More than 90% of the electricity generated in Brazil comes from hydro power. Said Joseph Josivaldo, national leader of the MAB, “the Brazilian energy model transforms water and energy into commodities, focused on large electricity intensive corporations and does not strengthen the national sovereignty.” In this scenario, the construction of dams in Brazil has left a trail of violence and crimes against families in rural and urban areas and against the natural environment. In the basin of São Francisco, it is estimated that more than 200,000 families have been affected and displaced from their lands for the construction of dams.
The Brazilian state has the task to plan and coordinate all energy policy and finances up to 80% of works with public funds from the National Bank of Development (BNDES). On the other hand “there is no state policy for those affected by dams. It is the level of local social organisation that will defend of the rights to the families”said Josivaldo. For MAB, the demonstrations are being held in state enterprises in the electricity sector to make clear that it is the responsibility of the Brazilian state to create a policy of compensation for people affected by dams, as it is also the state who plans, licenses and finances dams. Therefore, a key demand of the Movement is the creation of an appropriate policy of compensation by the Federal Government for the loss of the affected population, defining rules and criteria in social treatment.
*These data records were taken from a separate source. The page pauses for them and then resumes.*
(** X19. Block, then filter. Once the service confirmed that an id is
    blocked, every row with that id is shown under the Blocked selection
    (with an empty query) and none under Active; the rows with other ids
    are selected as before. *)
Theorem confirmed_block_moves_row
    (toLowerCase : string -> string)
    (type_error_message : string) (userId data : jsval)
    (seen : option AllClients.user) (w : AllClients.world) (u : AllClients.user) :
  toLowerCase "" = "" ->
  nullish data = false ->
  truthy (opt_get data "isBlocked") = true ->
  In u (AllClients.users w) ->
  let after := AllClients.users
                 (AllClients.toggleBlock_settle type_error_message userId seen
                    (Fulfilled data) w) in
  if strict_eq (AllClients.id u) userId
  then In (AllClients.with_status u (JStr "Blocked"))
          (AllClients.filtered toLowerCase after "" "Blocked")
       /\ Forall (fun v => strict_eq (AllClients.id v) userId = false)
                 (AllClients.filtered toLowerCase after "" "Active")
  else forall statusFilter,
         In u (AllClients.filtered toLowerCase after "" statusFilter)
         <-> In u (AllClients.filtered toLowerCase (AllClients.users w) "" statusFilter).
Proof.
  intros Hempty Hdata Hblocked Hin. cbn zeta.
  rewrite AnswerProperties.users_after_answer by assumption.
  unfold AllClients.status_of_reply. rewrite Hblocked.
  unfold AllClients.filtered, AllClients.patch_users.
  destruct (strict_eq (AllClients.id u) userId) eqn:Hu.
  - split.
    + apply List.filter_In. split.
      * apply List.in_map_iff. exists u. rewrite Hu. split; [reflexivity | exact Hin].
      * rewrite FilterProperties.client_keep_spec.
        rewrite Hempty. unfold client_status_passes. simpl.
        apply FilterProperties.includes_empty.
    + apply List.Forall_forall. intros v Hv.
      apply List.filter_In in Hv. destruct Hv as [Hv Hkeep].
      apply List.in_map_iff in Hv. destruct Hv as [v0 [Hv0 _]].
      destruct (strict_eq (AllClients.id v0) userId) eqn:Hv0id; subst v.
      * rewrite FilterProperties.client_keep_spec in Hkeep.
        unfold client_status_passes in Hkeep. simpl in Hkeep. discriminate.
      * exact Hv0id.
  - intros statusFilter. rewrite !List.filter_In, List.in_map_iff. split.
    + intros [[v0 [Hv0 Hv0in]] Hkeep]. split; [exact Hin | exact Hkeep].
    + intros [_ Hkeep]. split; [| exact Hkeep].
      exists u. rewrite Hu. split; [reflexivity | exact Hin].
Qed.

Lemma confirmed_block_moves_row_witness :
  Samples.lower "" = ""
  /\ nullish Samples.blocked_reply = false
  /\ truthy (opt_get Samples.blocked_reply "isBlocked") = true
  /\ In Samples.alice (AllClients.users (AllClients.now Samples.loaded))
  /\ In (AllClients.with_status Samples.alice (JStr "Blocked"))
        (AllClients.filtered Samples.lower
           (AllClients.users
              (AllClients.toggleBlock_settle Samples.engine_message (JStr "u1") None
                 (Fulfilled Samples.blocked_reply) (AllClients.now Samples.loaded)))
           "" "Blocked").
Proof.
  assert (Hin : In Samples.alice (AllClients.users (AllClients.now Samples.loaded))).
  { left. reflexivity. }
  split; [reflexivity |]. split; [reflexivity |]. split; [reflexivity |].
  split; [exact Hin |].
  exact (proj1 (confirmed_block_moves_row Samples.lower Samples.engine_message
                  (JStr "u1") Samples.blocked_reply None
                  (AllClients.now Samples.loaded) Samples.alice
                  eq_refl eq_refl eq_refl Hin)).
Defined.

(** X20. On the owner page the badge and the action button follow the
    filter: every row shown under [blocked] carries the Blocked badge
    and the Unblock button, every row shown under [active] the Active
    badge and the Block button, and a row never shows both buttons or
    none. *)
Theorem owner_badge_follows_filter
    (toLowerCase : string -> string)
    (owners : list BuilderVerification.owner) (query : string) :
  Forall (fun u => snd (BuilderVerification.StatusBadge (BuilderVerification.isBlocked u))
                     = "Blocked"
                   /\ BuilderVerification.action_buttons u = ["Unblock"])
    (BuilderVerification.filteredOwners toLowerCase owners query "blocked")
  /\ Forall (fun u => snd (BuilderVerification.StatusBadge (BuilderVerification.isBlocked u))
                        = "Active"
                      /\ BuilderVerification.action_buttons u = ["Block"])
       (BuilderVerification.filteredOwners toLowerCase owners query "active")
  /\ Forall (fun u => List.length (BuilderVerification.action_buttons u) = 1%nat) owners.
Proof.
  unfold BuilderVerification.filteredOwners,
    BuilderVerification.StatusBadge, BuilderVerification.action_buttons.
  split; [| split]; apply List.Forall_forall; intros u Hu.
  - apply List.filter_In in Hu. destruct Hu as [_ Hkeep].
    apply FilterProperties.owner_keep_status in Hkeep.
    unfold owner_status_passes in Hkeep. simpl in Hkeep.
    destruct (truthy (BuilderVerification.isBlocked u)); [split; reflexivity |].
    discriminate.
  - apply List.filter_In in Hu. destruct Hu as [_ Hkeep].
    apply FilterProperties.owner_keep_status in Hkeep.
    unfold owner_status_passes in Hkeep. simpl in Hkeep.
    destruct (truthy (BuilderVerification.isBlocked u)); [discriminate |].
    split; reflexivity.
  - destruct (truthy (BuilderVerification.isBlocked u)); reflexivity.
Qed.

End SearchProperties.

(* ===================================================================== *)
(** ** Further properties: the export *)
(* ===================================================================== *)

Module ExportMoreProperties.
Import Vocabulary.

Lemma export_text_read (toLowerCase : string -> string) (w : AllClients.world) :
  let records :=
    column_labels
      :: List.map (fun u => List.map toStr (AllClients.export_row u))
           (AllClients.filtered toLowerCase (AllClients.users w) (AllClients.search w)
              (AllClients.statusFilter w)) in
  snd (snd (AllClients.exportCSV toLowerCase w)) = text records
  /\ Csv.read (text records) = Some records.
Proof.
  cbn zeta.
  set (visible := AllClients.filtered _ _ _ _).
  assert (Hrows : List.map (List.map toStr) (AllClients.rows visible)
                  = column_labels
                    :: List.map (fun u => List.map toStr (AllClients.export_row u)) visible).
  { unfold AllClients.rows. rewrite List.map_cons, List.map_map. reflexivity. }
  split.
  - unfold AllClients.exportCSV. cbn [snd]. fold visible.
    unfold AllClients.csv. rewrite ExportProperties.csv_of_rows_text, Hrows.
    reflexivity.
  - rewrite <- Hrows.
    pose proof (ExportProperties.export_row_not_empty visible) as Hne.
    destruct (List.map (List.map toStr) (AllClients.rows visible)) as [| r rs];
      [discriminate Hrows |].
    unfold Csv.read. rewrite ExportProperties.read_text by exact Hne. reflexivity.
Qed.

Lemma filter_all_in {A : Type} (f : A -> bool) (l : list A) :
  (forall x, In x l -> f x = true) -> List.filter f l = l.
Proof.
  induction l as [| x l IH]; simpl; intros Hf; [reflexivity |].
  rewrite (Hf x) by (left; reflexivity). rewrite IH; [reflexivity |].
  intros y Hy. apply Hf. right. exact Hy.
Qed.

Lemma read_text_any (records : list (list string)) :
  Forall (fun r => r <> []) records -> Csv.read (text records) = Some records.
Proof.
  destruct records as [| r records]; [reflexivity |].
  intros Hne. unfold Csv.read. rewrite ExportProperties.read_text by exact Hne.
  reflexivity.
Qed.

(** X21. The exported text is a table: every record a reader gets from
    it, the header included, has exactly ten fields. Exporting sends no
    request and changes neither the list, the filter, nor storage. *)
Theorem export_is_rectangular
    (toLowerCase : string -> string) (w : AllClients.world) :
  (exists records,
      Csv.read (snd (snd (AllClients.exportCSV toLowerCase w))) = Some records
      /\ Forall (fun r => List.length r = 10%nat) records)
  /\ AllClients.users (fst (AllClients.exportCSV toLowerCase w)) = AllClients.users w
  /\ AllClients.search (fst (AllClients.exportCSV toLowerCase w)) = AllClients.search w
  /\ AllClients.statusFilter (fst (AllClients.exportCSV toLowerCase w)) = AllClients.statusFilter w
  /\ AllClients.storage (fst (AllClients.exportCSV toLowerCase w)) = AllClients.storage w
  /\ AllClients.network (fst (AllClients.exportCSV toLowerCase w)) = AllClients.network w.
Proof.
  split; [| repeat split].
  destruct (export_text_read toLowerCase w) as [Htext Hread].
  eexists. split.
  - rewrite Htext. exact Hread.
  - constructor; [reflexivity |].
    apply List.Forall_forall. intros r Hr.
    apply List.in_map_iff in Hr. destruct Hr as [u [<- _]]. reflexivity.
Qed.

(** X22. The exported text determines what was exported: two views
    whose exports are the same text have, row by row, the same ten cell
    texts. *)
Theorem export_text_determines_cells (visible visible' : list AllClients.user) :
  AllClients.csv visible = AllClients.csv visible' ->
  List.map (fun u => List.map toStr (AllClients.export_row u)) visible
  = List.map (fun u => List.map toStr (AllClients.export_row u)) visible'.
Proof.
  intros Hsame.
  assert (Hread : forall v,
             Csv.read (AllClients.csv v)
             = Some (column_labels
                       :: List.map (fun u => List.map toStr (AllClients.export_row u)) v)).
  { intros v. unfold AllClients.csv.
    rewrite ExportProperties.csv_of_rows_text.
    rewrite read_text_any by apply ExportProperties.export_row_not_empty.
    unfold AllClients.rows. rewrite List.map_cons, List.map_map. reflexivity. }
  pose proof (Hread visible) as H1. pose proof (Hread visible') as H2.
  rewrite Hsame in H1. rewrite H1 in H2. injection H2 as H2. exact H2.
Qed.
During the Journey, MAB also claims that the Government should act in favour of the renewal of concessions in the electricity sector which expire from 2015 on. According to MAB, the renewal of concessions is a way to prevent further privatisation of power plants, transmission lines and electricity distribution. If the Government does not choose to renew their leases, the process for new bids will start what represents a threat of privatisation of the sector.
It is a joint struggle involving all social organisations emphases MAB. According to official figures, Brazil has the fifth highest rate of energy in the world. “It is the working class that pays the bill” says the leader of MAB. MAB demonstrate solidarity with the electric workers who increasingly are losing their rights and suffer a drop in wages because of outsourcing.
Organisations of Via Campesina, such as CPT and MST, and other urban sectors are involved and support the mobilisation, such as the Union of Urban Workers and the Popular Assembly of Pernambuco. Demonstrations during the National Day of Struggle are being held in various cities, such as Altamira, Rio de Janeiro, Brasilia, Porto Velho, Belém and Florianópolis.